多分グリードーはサーガ馬鹿ではなくディーノ馬鹿だ。
リーオンの気に入る場所は、ウォルフィの気に入っている場所と対になっているような所が多い。ウォルフィは人気の少ない所を好むが、リーオンは誰かが通りかかるような場所でまったり寛いでいる。人気があって、よくあそこまで無防備で居られるなぁ、といっそ感心してしまうくらいだ。まぁ、そんな訳でリーオンを探すのは特殊な場合を除き(例:隙間にはまって出られなくなった)、酷く簡単な訳だ。

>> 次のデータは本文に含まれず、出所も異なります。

Lemma walk_forwards_spec fuel p b :
  (length (source_ b) + (if finished (chunks_ b) then 0 else 1) < fuel)%nat ->
  byte_stream_ok b -> chunks_ b <> [] ->
  exists b', walk_forwards fuel p b = Ok b' /\ byte_stream_ok b' /\ data b' = data b /\
    chunks_ b' <> [] /\
    (p < Z.of_nat (length (fetched (chunks_ b'))) \/ finished (chunks_ b') = true).
Proof.
  revert b. induction fuel as [|n IH]; intros b Hfuel Hok Hne; [lia|].
  destruct b as [source chunks]. cbn [chunks_ source_] in *.
  destruct chunks as [|back chunks]; [done|]. cbn [walk_forwards chunks_].
  pose proof (end_position_fetched _ _ Hok) as He.
  destruct ((end_position back <=? p) && (0 <? chunk_length back)) eqn:E.
  - bool_to_prop.
    assert (Hf : finished (back :: chunks) = false) by (cbn; apply Z.eqb_neq; lia).
    rewrite Hf in Hfuel.
    destruct (FetchChunk_spec (mkChunkedStream source (back :: chunks)) (end_position back))
      as (Hok' & Hd & Hlt); [done|done|done|].
    destruct (IH (FetchChunk (mkChunkedStream source (back :: chunks)) (end_position back)))
      as (b' & E' & H1 & H2 & H3 & H4); [|done| |].
    + cbn [source_ chunks_] in *. destruct Hlt as [Hlt|Hfin].
      * clear -Hlt Hfuel; case_match; lia.
      * rewrite Hfin. unfold FetchChunk. cbn. destruct source; cbn in *; lia.
    + unfold FetchChunk. by destruct (GetMoreData _).
    + exists b'. rewrite H2. done.
  - eexists. split; [done|]. split; [done|]. split; [done|]. split; [done|].
    cbn [chunks_]. rewrite <- He. bool_to_prop. cbn [finished].
    destruct E as [E|E]; bool_to_prop; [by left|right].
    unfold chunk_length in *. apply Z.eqb_eq. lia.
Qed.

(** The chunk found holds the text from [p] on, unless [p] is behind the end. *)
Lemma walk_backwards_spec p chunks :
  0 <= p -> chunks_ok chunks -> chunks <> [] ->
  (p < Z.of_nat (length (fetched chunks)) \/ finished chunks = true) ->
  exists c, walk_backwards p chunks = Some c /\
    (0 <= position c <= p /\ position c <= Z.of_nat (length (fetched chunks))) /\
    (exists tail, drop (Z.to_nat (position c)) (fetched chunks) = chunk_data c ++ tail) /\
    (p < end_position c \/ Z.of_nat (length (fetched chunks)) <= p).
Proof.
  intros Hp. induction chunks as [|c chunks IH]; intros Hok Hne Hor; [done|].
  cbn [walk_backwards]. pose proof (end_position_fetched _ _ Hok) as He.
  destruct Hok as (Hpos & Hf & Hok). rewrite fetched_cons in *.
  destruct (Z.leb_spec (position c) p) as [Hle|Hgt].
  - exists c. split; [done|]. split; [rewrite length_app; lia|].
    rewrite Hpos, Nat2Z.id, drop_app_length.
    split; [exists []; by rewrite app_nil_r|].
    destruct (decide (p < end_position c)) as [|Hge]; [by left|right].
    rewrite length_app in *. lia.
  - destruct chunks as [|c' chunks']; [cbn in Hpos; lia|].
    destruct (IH Hok) as (c1 & E & [Hle Hle'] & [tail Ht] & Hend); [done|left; lia|].
    exists c1. split; [done|]. split; [rewrite length_app; lia|].
    assert (Hlt : (Z.to_nat (position c1) <= length (fetched (c' :: chunks')))%nat) by lia.
    split.
    + exists (tail ++ chunk_data c). rewrite drop_app_le by done.
      by rewrite Ht, <- app_assoc.
    + destruct Hend as [|Hend]; [by left|lia].
Qed.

で、ウォルフィは文字通りあっと言う間にリーオンを見つけた。
が。
「……寝てるし」
苦々しくウォルフィの呟いた通り、腕を組んで座り込む姿勢のまま、リーオンは鼻提燈をぷかぷか浮かべて寝こけて居た。滅多に使わない頭使ったから、早急に休息を要したんだろう。自分で出した結論にうんうん、と頷くウォルフィ。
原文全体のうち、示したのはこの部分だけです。